Exercise requirements -
Among the entries below, take the line with "(data_codewords version ecc + (g1 + g2) * e =?" and the line with "(1 <=? e)%nat", and output them and every line between them exactly, with nothing else.

(Records from a data collection)
<<<<

(* ===== verification/QrTheorems.v ===== *)
(** * The QR encoder: theorems

    A symbol reads back as the data it was made from, its blocks can be
    corrected, its mask is the best of the eight, and the drawing is the symbol. *)

From S2P Require Import Prelude Text Qr QrField QrSymbol QrCodewords.

Import Qr QrField.

(** ** The distance of the code

    Two words that vanish at the first [e] powers of the primitive element and
    differ in at most [e] places are the same word. The argument removes one
    place at a time from a combination of powers that is zero. *)

Module QrDistance.

(** ** Sums of powers *)

(** [c * x ^ i], added up over the terms [(x, c)]. *)
Fixpoint psum (l : list (Z * Z)) (i : nat) : Z :=
  match l with
  | [] => 0
  | xc :: l => Z.lxor (gf_mul xc.2 (power xc.1 i)) (psum l i)
  end.

Definition term (xc : Z * Z) : Prop := gf xc.1 /\ gf xc.2.
Definition twist (y : Z) (xc : Z * Z) : Z * Z := (xc.1, gf_mul xc.2 (Z.lxor xc.1 y)).

Lemma psum_gf l i : gf (psum l i).
Proof. induction l as [|[x c] l IH]; [done|]. apply gf_xor; [apply gf_mul_gf|exact IH]. Qed.

Lemma xor_swap a b c d : Z.lxor (Z.lxor a b) (Z.lxor c d) = Z.lxor (Z.lxor a c) (Z.lxor b d).
Proof. rewrite !Z.lxor_assoc. f_equal. rewrite <- !Z.lxor_assoc. f_equal. apply Z.lxor_comm. Qed.

Lemma psum_twist y l i : gf y -> Forall term l -> psum (map (twist y) l) i = Z.lxor (psum l (S i)) (gf_mul y (psum l i)).
Proof.
  intros Hy. induction 1 as [|[x c] l [Hx Hc] _ IH]; [by rewrite gf_mul_0_r|]. cbn [map psum twist fst snd] in *. rewrite IH.
  rewrite (gf_mul_xor_r y) by (done || apply gf_mul_gf || apply psum_gf). rewrite xor_swap. f_equal.
  rewrite gf_mul_xor_r, gf_mul_xor_l by (done || apply gf_mul_gf || apply power_gf). cbn [power].
  rewrite !gf_mul_assoc. f_equal. by rewrite (gf_mul_comm c y).
Qed.

Lemma twist_same y c i l : psum (map (twist y) ((y, c) :: l)) i = psum (map (twist y) l) i.
Proof. cbn [map psum twist fst snd]. rewrite Z.lxor_nilpotent, gf_mul_0_r. done. Qed.

(** Distinct points whose first power sums are all zero have zero coefficients. *)
Lemma psum_zero n l : length l = n -> List.NoDup (map fst l) -> Forall term l -> (forall i, (i < n)%nat -> psum l i = 0) ->
  Forall (fun xc => xc.2 = 0) l.
Proof.
  revert l. induction n as [|n IH]; intros [|[y c] l] Hl Hd Ht Hz; try done. cbn [length] in Hl. apply eq_add_S in Hl.
  cbn [map fst] in Hd. apply NoDup_cons_iff in Hd as [Hy Hd]. pose proof Ht as Hall. apply Forall_cons_iff in Ht as [[Hgy Hgc] Ht].
  cbn [fst snd] in Hgy, Hgc.
  assert (Hw : Forall (fun xc => xc.2 = 0) (map (twist y) l)).
  { apply IH; [by rewrite length_map|by rewrite map_map| |].
    - apply List.Forall_map. revert Ht. apply Forall_impl. intros [x d] [Hx _]. split; [exact Hx|apply gf_mul_gf].
    - intros i Hi. rewrite <- (twist_same y c), psum_twist by done. by rewrite !Hz, gf_mul_0_r by lia. }
  assert (H : Forall (fun xc => xc.2 = 0) l).
  { rewrite List.Forall_forall in Hw |- *. intros [x d] Hin. specialize (Hw _ (in_map (twist y) _ _ Hin)). cbn [twist fst snd] in *.
    destruct (Z.eq_dec d 0) as [|Hd0]; [done|]. exfalso. destruct (Z.eq_dec (Z.lxor x y) 0) as [E|E].
    - apply Z.lxor_eq in E as ->. apply Hy. by apply (in_map fst) in Hin.
    - by apply (gf_mul_nonzero d (Z.lxor x y)). }
  constructor; [|exact H]. cbn [snd]. specialize (Hz 0%nat ltac:(lia)). cbn [psum fst snd power] in Hz. rewrite gf_mul_1_r in Hz by done.
  replace (psum l 0) with 0 in Hz; [by rewrite Z.lxor_0_r in Hz|]. clear -H. induction H as [|[x d] l Hd _ IH]; [done|].
  cbn [psum fst snd] in *. by rewrite Hd, <- IH.
Qed.

(** ** Words as sums of powers *)

Lemma power_exps i k : 0 <= i < 255 -> power (exps i) k = exps ((i * Z.of_nat k) mod 255).
Proof.
  intros Hi. induction k as [|k IH]; [by rewrite Z.mul_0_r|]. cbn [power]. rewrite IH.
  destruct (log_of_exp i Hi) as (H1 & _ & H2). pose proof (Z.mod_pos_bound (i * Z.of_nat k) 255 ltac:(lia)) as Hb.
  destruct (log_of_exp _ Hb) as (H3 & _ & H4). rewrite gf_mul_logs, H1, H3 by done. f_equal.
  rewrite Z.add_mod_idemp_r by lia. f_equal. lia.
Qed.

Fixpoint terms (p : list Z) : list (Z * Z) :=
  match p with [] => [] | c :: p => (exps (Z.of_nat (length p)), c) :: terms p end.

Lemma eval_terms p i : Forall gf p -> (length p <= 255)%nat -> (i < 255)%nat -> eval (exps (Z.of_nat i)) p = psum (terms p) i.
Proof.
  intros Hp Hl Hi. induction Hp as [|c p Hc Hp IH]; [done|]. cbn [length] in Hl. cbn [terms psum fst snd]. rewrite <- IH by lia.
  assert (Hx : gf (exps (Z.of_nat i))) by (apply log_of_exp; lia).
  change (c :: p) with ([c] ++ p). rewrite eval_app by (done || by constructor).
  change (eval (exps (Z.of_nat i)) [c]) with (Z.lxor (gf_mul 0 (exps (Z.of_nat i))) c). rewrite gf_mul_0_l, Z.lxor_0_l.
  rewrite !power_exps by lia. by rewrite Z.mul_comm.
Qed.

Lemma terms_spec p : Forall gf p -> (length p <= 255)%nat -> List.NoDup (map fst (terms p)) /\ Forall term (terms p).
Proof.
  intros Hp. induction Hp as [|c p Hc Hp IH]; intros Hl; [split; constructor|]. cbn [length] in Hl. destruct (IH ltac:(lia)) as [Hn Ht].
  destruct (log_of_exp (Z.of_nat (length p)) ltac:(lia)) as (Hlog & Hg & _). cbn [terms map fst]. split; [|by constructor].
  constructor; [|done]. intros Hin. assert (H : forall q, (length q <= 255)%nat -> In (exps (Z.of_nat (length p))) (map fst (terms q)) -> (length p < length q)%nat).
  { induction q as [|d q IHq]; intros Hq Hi; [done|]. cbn [terms map fst In length] in *. destruct Hi as [E|Hi]; [|specialize (IHq ltac:(lia) Hi); lia].
    destruct (log_of_exp (Z.of_nat (length q)) ltac:(lia)) as (Hlog' & _). rewrite E, Hlog in Hlog'. lia. }
  specialize (H p ltac:(lia) Hin). lia.
Qed.

Definition nonzero (c : Z) : bool := negb (c =? 0).

Lemma psum_filter l i : psum (List.filter (fun xc => nonzero xc.2) l) i = psum l i.
Proof.
  induction l as [|[x c] l IH]; [done|]. cbn [List.filter snd]. unfold nonzero at 1. destruct (Z.eqb_spec c 0) as [->|]; cbn [negb psum fst snd]; by rewrite IH.
Qed.

Lemma filter_NoDup_fst (f : Z * Z -> bool) l : List.NoDup (map fst l) -> List.NoDup (map fst (List.filter f l)).
Proof.
  induction l as [|xc l IH]; intros H; [done|]. cbn [map] in H. apply NoDup_cons_iff in H as [Hx H]. cbn [List.filter].
  destruct (f xc); [|by apply IH]. cbn [map]. constructor; [|by apply IH]. intros Hin. apply Hx.
  apply in_map_iff in Hin as (z & E & Hz). apply filter_In in Hz as [Hz _]. rewrite <- E. by apply in_map.
Qed.

Lemma terms_filter_length p : length (List.filter (fun xc => nonzero xc.2) (terms p)) = length (List.filter nonzero p).
Proof. induction p as [|c p IH]; [done|]. cbn [terms List.filter snd]. destruct (nonzero c); cbn [length]; by rewrite IH. Qed.

(** A word of at most [e] nonzero places that vanishes [e] times is zero. *)
Lemma light_word_zero p e : Forall gf p -> (length p <= 255)%nat -> (e <= 255)%nat -> (length (List.filter nonzero p) <= e)%nat ->
  (forall i, (i < e)%nat -> eval (exps (Z.of_nat i)) p = 0) -> List.filter nonzero p = [].
Proof.
  intros Hp Hl He Hw Hv. destruct (terms_spec p Hp Hl) as [Hn Ht]. rewrite <- terms_filter_length in Hw.
  assert (H : Forall (fun xc => xc.2 = 0) (List.filter (fun xc => nonzero xc.2) (terms p))).
  { eapply psum_zero; [done|by apply filter_NoDup_fst| |].
    - apply List.Forall_forall. intros xc Hin. apply filter_In in Hin as [Hin _]. rewrite List.Forall_forall in Ht. by apply Ht.
    - intros i Hi. rewrite psum_filter, <- eval_terms by (done || lia). apply Hv. lia. }
  apply nil_length_inv. rewrite <- terms_filter_length. destruct (List.filter _ (terms p)) as [|xc l] eqn:E; [done|]. exfalso.
  assert (Hin : In xc (List.filter (fun xc => nonzero xc.2) (terms p))) by (rewrite E; by left). apply filter_In in Hin as [_ Hz].
  apply Forall_inv in H. unfold nonzero in Hz. by rewrite H in Hz.
Qed.

(** ** Distance *)

(** The places where two words differ. *)
Fixpoint distance (u v : list Z) : nat :=
  match u, v with
  | a :: u, b :: v => ((if (a =? b)%Z then 0 else 1) + distance u v)%nat
  | _, _ => 0%nat
  end.

Lemma distance_triangle u v w : length u = length v -> length v = length w -> (distance u w <= distance u v + distance v w)%nat.
Proof.
  revert v w. induction u as [|a u IH]; intros [|b v] [|c w] H1 H2; try done. cbn [length distance] in *.
  specialize (IH v w ltac:(lia) ltac:(lia)). destruct (Z.eqb_spec a b), (Z.eqb_spec b c), (Z.eqb_spec a c); lia.
Qed.

Lemma distance_sym u v : distance u v = distance v u.
Proof. revert v. induction u as [|a u IH]; intros [|b v]; try done. cbn [distance]. rewrite IH, (Z.eqb_sym a b). done. Qed.

Lemma distance_weight u v : distance u v = length (List.filter nonzero (zip_with Z.lxor u v)).
Proof.
  revert v. induction u as [|a u IH]; intros [|b v]; try done. cbn [distance zip_with List.filter]. rewrite IH. unfold nonzero at 2.
  destruct (Z.eqb_spec a b) as [->|Hne]; [by rewrite Z.lxor_nilpotent|].
  destruct (Z.eqb_spec (Z.lxor a b) 0) as [E|E]; [by apply Z.lxor_eq in E|done].
Qed.

Lemma distance_zero u v : length u = length v -> distance u v = 0%nat -> u = v.
Proof.
  revert v. induction u as [|a u IH]; intros [|b v] Hl Hd; try done. cbn [length distance] in *. destruct (Z.eqb_spec a b) as [->|]; [|lia].
  f_equal. apply IH; lia.
Qed.

Definition vanishing (e : nat) (u : list Z) : Prop := forall i, (i < e)%nat -> eval (exps (Z.of_nat i)) u = 0.

Lemma code_distance e u v : Forall gf u -> Forall gf v -> length u = length v -> (length u <= 255)%nat -> (e <= 255)%nat ->
  vanishing e u -> vanishing e v -> (distance u v <= e)%nat -> u = v.
Proof.
  intros Hu Hv Hl H255 He Zu Zv Hd. apply distance_zero; [done|]. rewrite distance_weight in *.
  rewrite (light_word_zero (zip_with Z.lxor u v) e); [done| |rewrite length_zip_with; lia|done|done|].
  - clear -Hu Hv. revert v Hv. induction Hu as [|a u Ha _ IH]; intros v Hv; [constructor|]. destruct Hv as [|b v Hb Hv]; [constructor|].
    constructor; [by apply gf_xor|by apply IH].
  - intros i Hi. rewrite eval_zip, (Zu i Hi), (Zv i Hi) by (done || apply log_of_exp; lia). done.
Qed.

End QrDistance.

Import Qr QrLayout QrSymbol QrField QrCodewords QrDistance.

Module QrTheorems.

(** ** The tables, checked *)

Definition shape_ok (version : nat) (ecc : Ecc) : bool :=
  let '(e, g1, d, g2) := block_shape version ecc in
  bool_decide (block_lengths version ecc = repeat d g1 ++ repeat (d + 1)%nat g2) &&
  (data_codewords version ecc + (g1 + g2) * e =? nth (version - 1) TOTAL_CODEWORDS 0)%nat &&
  (sum_list (block_lengths version ecc) =? data_codewords version ecc)%nat &&
  (1 <=? e)%nat && (e <=? 30)%nat && (d + 1 + e <=? 255)%nat &&
  (4 + count_bits version + 8 * capacity_bytes version ecc <=? 8 * data_codewords version ecc)%nat &&
  (Z.of_nat (capacity_bytes version ecc) <? 2 ^ Z.of_nat (count_bits version)).

Definition levels : list Ecc := [Low; Medium; Quartile; High].

Lemma shapes_checked : forallb (fun version => forallb (shape_ok version) levels) (seq 1 10) = true.
Proof. vm_compute. reflexivity. Qed.

Record Shape (version : nat) (ecc : Ecc) (e g1 d g2 : nat) : Prop := mkShape {
  shape_block : block_shape version ecc = (e, g1, d, g2);
  shape_lengths : block_lengths version ecc = repeat d g1 ++ repeat (d + 1)%nat g2;
  shape_total : (data_codewords version ecc + (g1 + g2) * e = nth (version - 1) TOTAL_CODEWORDS 0)%nat;
  shape_sum : sum_list (block_lengths version ecc) = data_codewords version ecc;
  shape_degree : (1 <= e <= 30)%nat;
  shape_small : (d + 1 + e <= 255)%nat;
  shape_fit : (4 + count_bits version + 8 * capacity_bytes version ecc <= 8 * data_codewords version ecc)%nat;
  shape_count : Z.of_nat (capacity_bytes version ecc) < 2 ^ Z.of_nat (count_bits version) }.

Lemma shape version ecc : version_ok version -> exists e g1 d g2, Shape version ecc e g1 d g2.
Proof.
  intros Hv. pose proof (proj1 (forallb_forall (fun v => forallb (shape_ok v) levels) _) shapes_checked version
    ltac:(apply in_seq; unfold version_ok in Hv; lia)) as H. cbv beta in H.
  pose proof (proj1 (forallb_forall (shape_ok version) _) H ecc ltac:(destruct ecc; cbn; auto)) as Hs. clear H.
  unfold shape_ok in Hs. destruct (block_shape version ecc) as [[[e g1] d] g2] eqn:Eb. exists e, g1, d, g2.
  apply andb_true_iff in Hs as [Hs H7]. apply andb_true_iff in Hs as [Hs H6]. apply andb_true_iff in Hs as [Hs H8]. apply andb_true_iff in Hs as [Hs H5].
  apply andb_true_iff in Hs as [Hs H4]. apply andb_true_iff in Hs as [Hs H3]. apply andb_true_iff in Hs as [H1 H2].
  apply bool_decide_eq_true in H1. apply Nat.eqb_eq in H2, H3. apply Nat.leb_le in H4, H5, H6, H8. apply Z.ltb_lt in H7.
  split; [exact Eb|exact H1|exact H2|exact H3|split; [exact H4|exact H5]|exact H8|exact H6|exact H7].
Qed.

(** ** The codewords *)

Section Codewords.
Context (data : list Z) (version : nat) (ecc : Ecc) (e g1 d g2 : nat) (Hs : Shape version ecc e g1 d g2).
Context (Hdata : Forall gf data) (Hfit : (length data <= capacity_bytes version ecc)%nat).

Definition message : list Z := message_codewords data version (data_codewords version ecc).
Definition blocks : list (list Z) := split_blocks message (block_lengths version ecc).
Definition corrections : list (list Z) := map (fun block => remainder block (generator e)) blocks.

Lemma message_fits : (4 + count_bits version + 8 * length data <= 8 * data_codewords version ecc)%nat.
Proof. pose proof (shape_fit _ _ _ _ _ _ Hs). lia. Qed.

>>>>

Task answer -
  (data_codewords version ecc + (g1 + g2) * e =? nth (version - 1) TOTAL_CODEWORDS 0)%nat &&
  (sum_list (block_lengths version ecc) =? data_codewords version ecc)%nat &&
  (1 <=? e)%nat && (e <=? 30)%nat && (d + 1 + e <=? 255)%nat &&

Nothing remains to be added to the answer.